Dartmouth College is a business. As much as I love this place, it is fundamentally a corporate entity. So let's look at it that way: We as students are not only consuming its product, we are shareholders. We are investing funds and expecting a compounded return on our dollar. Businesses looking to thrive in the competitive market of today and the future know that consumer and shareholder satisfaction constitute the foundation for longevity. Students are in a unique position in that we are both the consumer and the shareholder, yet there is a fundamental patronization of student input in major budgeting decisions on this campus.

A welcome exception to this is the Undergraduate Finance Committee, which appropriates the budget for the Student Activity fee. Its voting membership is composed entirely of undergraduate students who determine how $420,000 is to be spent, with guidance given by the Dean of Student Life. This, in my mind, is how budgets coming directly from student funds should be appropriated. The student is coming first in the decision, with guidance from an administrator -- not vice versa.

We all know, however, that the student activity fee represents the tiniest sliver of the active capital contributed directly by students every year to the College. Just look at the Financial Statements on page 32 of the College's Annual Report for 1996. When the UFC is given the power to appropriate its budget, it is a token formality. Little Jonny can play with the monopoly money all he wants. Gods forbid if the student toddler actually got his hands on the $116.7 million he directly contributed last year, or the $41.2 million coming in from auxiliary enterprises across campus, or if he got to say what he wanted done with the roughly $8 million worth of those revenues that went toward future reserves. He might waste it on toys or beer.

As it generally stands now, the big money budget decisions are made by administrators, with guidance from a faculty committee that has a few students in attendance. What if there was a fundamental shift in this budgeting paradigm? Try turning it inside out -- let the student body be responsible for making budget decisions (at least for the approximately 50 percent of the unrestricted revenue it directly contributes), with guidance from a general committee made up of mostly students and a few administrators.
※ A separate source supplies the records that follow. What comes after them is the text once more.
(** X2.  Every run of either script ends in one of four ways: the usage line
    and [sys.exit(1)] with no call made; the not-found line and
    [sys.exit(1)] for a name the library does not have; a normal return
    after printing the text of the result and a line terminator behind
    whatever the called attribute wrote itself; or an uncaught exception,
    with nothing printed by the script, so that standard output is empty or
    holds only what the called attribute wrote itself. *)
Theorem every_run_ends_in_one_of_four_ways (argv : list string) :
  (usage_exit Unary.usage (Unary.run E argv) \/
   not_found_exit E (item argv 1) (Unary.run E argv) \/
   result_printed E (Unary.run E argv) \/
   crashed E (Unary.run E argv)) /\
  (usage_exit Binary.usage (Binary.run E argv) \/
   not_found_exit E (item argv 1) (Binary.run E argv) \/
   result_printed E (Binary.run E argv) \/
   crashed E (Binary.run E argv)).
Proof.
  unfold usage_exit, not_found_exit, result_printed, crashed.
  split; expose.
  - destruct (len argv =? 4); simpl; answers;
      unfold output, outcome, events; simpl; classify.
  - destruct (len argv =? 5); simpl; answers;
      unfold output, outcome, events; simpl; classify.
Qed.

(** X3.  The exit status of either script is 0 or 1, and it is 0 exactly
    when the run got as far as rendering a result and the rendering gave a
    text. *)
Theorem status_is_zero_exactly_when_a_result_was_rendered (argv : list string) :
  ((status (Unary.run E argv) = 0 \/ status (Unary.run E argv) = 1) /\
   (status (Unary.run E argv) = 0
    <-> exists c obj text,
          In (EvStr c obj) (events (Unary.run E argv)) /\
          str E c obj = inr text)) /\
  ((status (Binary.run E argv) = 0 \/ status (Binary.run E argv) = 1) /\
   (status (Binary.run E argv) = 0
    <-> exists c obj text,
          In (EvStr c obj) (events (Binary.run E argv)) /\
          str E c obj = inr text)).
Proof.
  split; expose.
  - destruct (len argv =? 4); simpl; answers; simpl; (split; [auto|]); split.
    all: try (intros S0; discriminate S0).
    all: try (intros _; do 3 eexists;
              split; [simpl; eauto 10 | eassumption]).
    all: try (intros (? & ? & ? & J & S); pick J; injection J as ? ?; subst;
              congruence).
  - destruct (len argv =? 5); simpl; answers; simpl; (split; [auto|]); split.
    all: try (intros S0; discriminate S0).
    all: try (intros _; do 3 eexists;
              split; [simpl; eauto 10 | eassumption]).
    all: try (intros (? & ? & ? & J & S); pick J; injection J as ? ?; subst;
              congruence).
Qed.

(** X4.  Whatever is called is the attribute bound to the first argument,
    taken verbatim, and it receives the parsed operands in command-line
    order: [x] in the unary script, [x; y] (never [y; x]) in the binary
    one. *)
Theorem call_receives_the_operands_in_command_line_order
    (argv : list string) (c : context) (f : object) (args : list value) :
  (In (EvCall c f args) (events (Unary.run E argv)) ->
   getattr E (item argv 1) = Some f /\
   exists x,
     mpf E (default_context E) (item argv 2) = inr x /\ args = [x]) /\
  (In (EvCall c f args) (events (Binary.run E argv)) ->
   getattr E (item argv 1) = Some f /\
   exists x y,
     mpf E (default_context E) (item argv 2) = inr x /\
     mpf E (default_context E) (item argv 3) = inr y /\
     args = [x; y]).
Proof.
  split; intros H; expose.
  - destruct (len argv =? 4); simpl in *; [|contradiction].
    answers_in H; pick H; injection H as ? ? ?; subst; eauto 10.
  - destruct (len argv =? 5); simpl in *; [|contradiction].
    answers_in H; pick H; injection H as ? ? ?; subst; eauto 10.
Qed.

(** X5.  The only precision a script ever assigns is the integer [int] read
    from its last argument, and the call and the rendering run under the
    very context the library returned for that assignment, made on the
    default context. *)
Theorem evaluation_runs_under_the_precision_of_the_last_argument
    (argv : list string) :
  (forall n, In (EvSetDps n) (events (Unary.run E argv)) ->
             py_int E (item argv 3) = inr n) /\
  (forall c f args,
     In (EvCall c f args) (events (Unary.run E argv)) ->
     exists n, py_int E (item argv 3) = inr n /\
               set_dps E n (default_context E) = inr c) /\
  (forall c obj,
     In (EvStr c obj) (events (Unary.run E argv)) ->
     exists n, py_int E (item argv 3) = inr n /\
               set_dps E n (default_context E) = inr c) /\
  (forall n, In (EvSetDps n) (events (Binary.run E argv)) ->
             py_int E (item argv 4) = inr n) /\
  (forall c f args,
     In (EvCall c f args) (events (Binary.run E argv)) ->
     exists n, py_int E (item argv 4) = inr n /\
               set_dps E n (default_context E) = inr c) /\
  (forall c obj,
     In (EvStr c obj) (events (Binary.run E argv)) ->
     exists n, py_int E (item argv 4) = inr n /\
               set_dps E n (default_context E) = inr c).
Proof.
  repeat split; intros; expose.
  all: try (destruct (len argv =? 4); simpl in *; [|contradiction]).
  all: try (destruct (len argv =? 5); simpl in *; [|contradiction]).
  all: match goal with
       | J : In _ _ |- _ =>
           answers_in J; pick J; injection J as ?; subst
       end;
       eauto 10.
Qed.


(** X7.  A run that ends with status 0 has printed, behind whatever the
    called attribute wrote itself, exactly the text of [f(x)] (of [f(x, y)]
    in the binary script) and a line terminator, where [f] is the library
    attribute named by the first argument, the operands are the following
    arguments parsed under the default context, and the call and the
    rendering ran under the context obtained by assigning the integer read
    from the last argument. *)
Theorem status_zero_means_the_named_function_was_applied_and_printed
    (argv : list string) :
  (status (Unary.run E argv) = 0 ->
   exists x n c f out obj text,
     unary_inputs_accepted E argv x n c /\
     getattr E (item argv 1) = Some f /\
     call E c f [x] = (out, inr obj) /\
     str E c obj = inr text /\
     output (Unary.run E argv) = out ++ text ++ nl) /\
  (status (Binary.run E argv) = 0 ->
   exists x y n c f out obj text,
     binary_inputs_accepted E argv x y n c /\
     getattr E (item argv 1) = Some f /\
     call E c f [x; y] = (out, inr obj) /\
     str E c obj = inr text /\
     output (Binary.run E argv) = out ++ text ++ nl).
Proof.
  unfold unary_inputs_accepted, binary_inputs_accepted.
  split; intros H; expose.
  - destruct (len argv =? 4) eqn:L; simpl in *; [|discriminate H].
    apply Z.eqb_eq in L. revert H.
    answers; intros H; try discriminate H.
    do 7 eexists. repeat split; eauto.
  - destruct (len argv =? 5) eqn:L; simpl in *; [|discriminate H].
    apply Z.eqb_eq in L. revert H.
    answers; intros H; try discriminate H.
    do 8 eexists. repeat split; eauto.
Qed.

End Pipeline.

(** ** Sample runs on the excerpt *)

Section Samples.

Import MpmathExcerpt.

(** C1 fails on [fneg 2 50]: the operand is parsed first, under the default
    15 digits, and the precision 50 is assigned only afterwards.  The first
    event of the run is the parse for every collaborator, so the order the
    claim asks for holds for none. *)
Lemma sample_run_parses_operand_before_precision_is_set :
  events (Unary.run lib (unary_line "fneg" "2" "50"))
  = [EvMpf 15 "2"; EvInt "50"; EvSetDps 50; EvGetattr "fneg";
     EvCall 50 fneg [2]; EvStr 50 (Number (-2))] /\
  (forall (value object context : Type) (E : Collaborator value object context),
     ~ precision_set_before_parsing
         (events (Unary.run E (unary_line "fneg" "2" "50")))).
Proof.
  split; [reflexivity|].
  intros value object context E H.
  destruct (unary_run_starts_by_parsing E (unary_line "fneg" "2" "50") eq_refl)
    as [post P].
  destruct (H [] _ _ post P) as [n []].
Qed.

(** C2 fails on [fadd], a two-operand function of the library (the binary
    script prints ["5.0"] for [fadd 2 3 10]): the unary script finds it,
    calls it with one operand and ends on the uncaught [TypeError], with
    nothing printed; it does not take the not-found branch.  Likewise for
    the one-operand [fneg] in the binary script. *)
Lemma other_arity_name_is_found_called_and_crashes :
  Binary.run lib (binary_line "fadd" "2" "3" "10")
  = (Ret tt,
     mkState 10 ("5.0" ++ nl)
       [EvMpf 15 "2"; EvMpf 15 "3"; EvInt "10"; EvSetDps 10; EvGetattr "fadd";
        EvCall 10 fadd [2; 3]; EvStr 10 (Number 5)]) /\
  Unary.run lib (unary_line "fadd" "2" "10")
  = (Raise TypeError,
     mkState 10 ""
       [EvMpf 15 "2"; EvInt "10"; EvSetDps 10; EvGetattr "fadd";
        EvCall 10 fadd [2]]) /\
  Binary.run lib (binary_line "fneg" "2" "3" "10")
  = (Raise TypeError,
     mkState 10 ""
       [EvMpf 15 "2"; EvMpf 15 "3"; EvInt "10"; EvSetDps 10; EvGetattr "fneg";
        EvCall 10 fneg [2; 3]]).
Proof.
  repeat split.
Qed.

(** C3 fails on [divide 1 0 20]: the library has no attribute of that name
    (its division is [fdiv]), so the run prints the not-found line and exits
    with status 1 without evaluating anything. *)
Lemma divide_sample_ends_in_the_not_found_branch :
  getattr lib "divide" = None /\
  Binary.run lib (binary_line "divide" "1" "0" "20")
  = (Exit 1,
     mkState 20 ("Function divide not found in mpmath." ++ nl)
       [EvMpf 15 "1"; EvMpf 15 "0"; EvInt "20"; EvSetDps 20;
        EvGetattr "divide"]).
Proof.
  split; reflexivity.
Qed.

(** C4 fails on the precisions ["0"] and ["-3"]: both are read as integers,
    assigned to [mp.dps] as they are, and the run goes on to evaluate,
    print the result and end with status 0. *)
Lemma non_positive_precision_is_assigned_and_the_run_succeeds :
  py_int lib "0" = inr 0 /\
  Unary.run lib (unary_line "fneg" "2" "0")
  = (Ret tt,
     mkState 1 ("-2.0" ++ nl)
       [EvMpf 15 "2"; EvInt "0"; EvSetDps 0; EvGetattr "fneg";
        EvCall 1 fneg [2]; EvStr 1 (Number (-2))]) /\
  py_int lib "-3" = inr (-3) /\
  Binary.run lib (binary_line "fmul" "2" "4" "-3")
  = (Ret tt,
     mkState 1 ("8.0" ++ nl)
       [EvMpf 15 "2"; EvMpf 15 "4"; EvInt "-3"; EvSetDps (-3);
        EvGetattr "fmul"; EvCall 1 fmul [2; 4]; EvStr 1 (Number 8)]).
Proof.
  repeat split.
Qed.

(** C5 fails on [bogus_fn abc 10]: the name is absent from the library, yet
    the run ends on the uncaught [ValueError] of the operand parse, before
    the lookup, and prints nothing. *)
Lemma absent_name_with_malformed_operand_prints_nothing :
  getattr lib "bogus_fn" = None /\
  Unary.run lib (unary_line "bogus_fn" "abc" "10")
  = (Raise ValueError, mkState 15 "" [EvMpf 15 "abc"]) /\
  Binary.run lib (binary_line "bogus_fn" "1" "abc" "10")
  = (Raise ValueError, mkState 15 "" [EvMpf 15 "1"; EvMpf 15 "abc"]).
Proof.
  repeat split.
Qed.

(** C8 fails on [fneg 2 99999999999999999999]: the call returns the numeric
    result [-2], but at that precision the result cannot be rendered;
    [print(result)] raises [OverflowError], nothing is written to standard
    output and the status is 1. *)
Lemma numeric_result_that_cannot_be_rendered_is_not_printed :
  call lib 99999999999999999999 fneg [2] = ("", inr (Number (-2))) /\
  Unary.run lib (unary_line "fneg" "2" "99999999999999999999")
  = (Raise OverflowError,
     mkState 99999999999999999999 ""
       [EvMpf 15 "2"; EvInt "99999999999999999999";
        EvSetDps 99999999999999999999; EvGetattr "fneg";
        EvCall 99999999999999999999 fneg [2];
        EvStr 99999999999999999999 (Number (-2))]) /\
  status (Unary.run lib (unary_line "fneg" "2" "99999999999999999999")) = 1.
Proof.
  repeat split.
Qed.

(** C9 fails on [workdps 20 10]: the call returns an object that [print]
    shows with the address it was allocated at, so two invocations that
    allocate it at different addresses write different bytes, both with
    status 0. *)
Lemma object_printed_with_its_address_differs_between_runs :
  output (Unary.run (lib_at 140234567890123) (unary_line "workdps" "20" "10"))
  = "<mpmath.ctx_mp.PrecisionManager object at 0x7f8ae79ab4cb>" ++ nl /\
  output (Unary.run (lib_at 140109876543210) (unary_line "workdps" "20" "10"))
  = "<mpmath.ctx_mp.PrecisionManager object at 0x7f6ddf6bbeea>" ++ nl /\
  status (Unary.run (lib_at 140234567890123) (unary_line "workdps" "20" "10"))
  = 0 /\
  status (Unary.run (lib_at 140109876543210) (unary_line "workdps" "20" "10"))
  = 0 /\
  output (Unary.run (lib_at 140234567890123) (unary_line "workdps" "20" "10"))
  <> output (Unary.run (lib_at 140109876543210)
               (unary_line "workdps" "20" "10")).
Proof.
  repeat split. vm_compute. discriminate.
Qed.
For the sake of argument, suppose this committee would operate like the UFC, but instead of finalizing the budget amounts, it could propose several budget plan options. The office of the vice president and treasurer could then gather input or votes from the entire campus to determine which plan the students liked best. Can you imagine anything like this? I'll be the first to admit to the administration that this could potentially turn the campus upside down. But if the situation is handled correctly, I could also see an Admissions flyer proudly depicting that Dartmouth is the only Ivy dedicated to garnering widespread undergraduate input when allocating student funds.

I would say that, on the whole, student satisfaction has been remarkably well-addressed on this campus; but until the day comes when the management of this company comes to recognize cooperative management with its shareholders as an enormous asset rather than a liability, Dartmouth will be hindered from achieving its fullest potential in undergraduate excellence. Much akin to taxation without representation, the fundamental patronization of student input in budget decisions might best be termed "our tuitions, their conditions."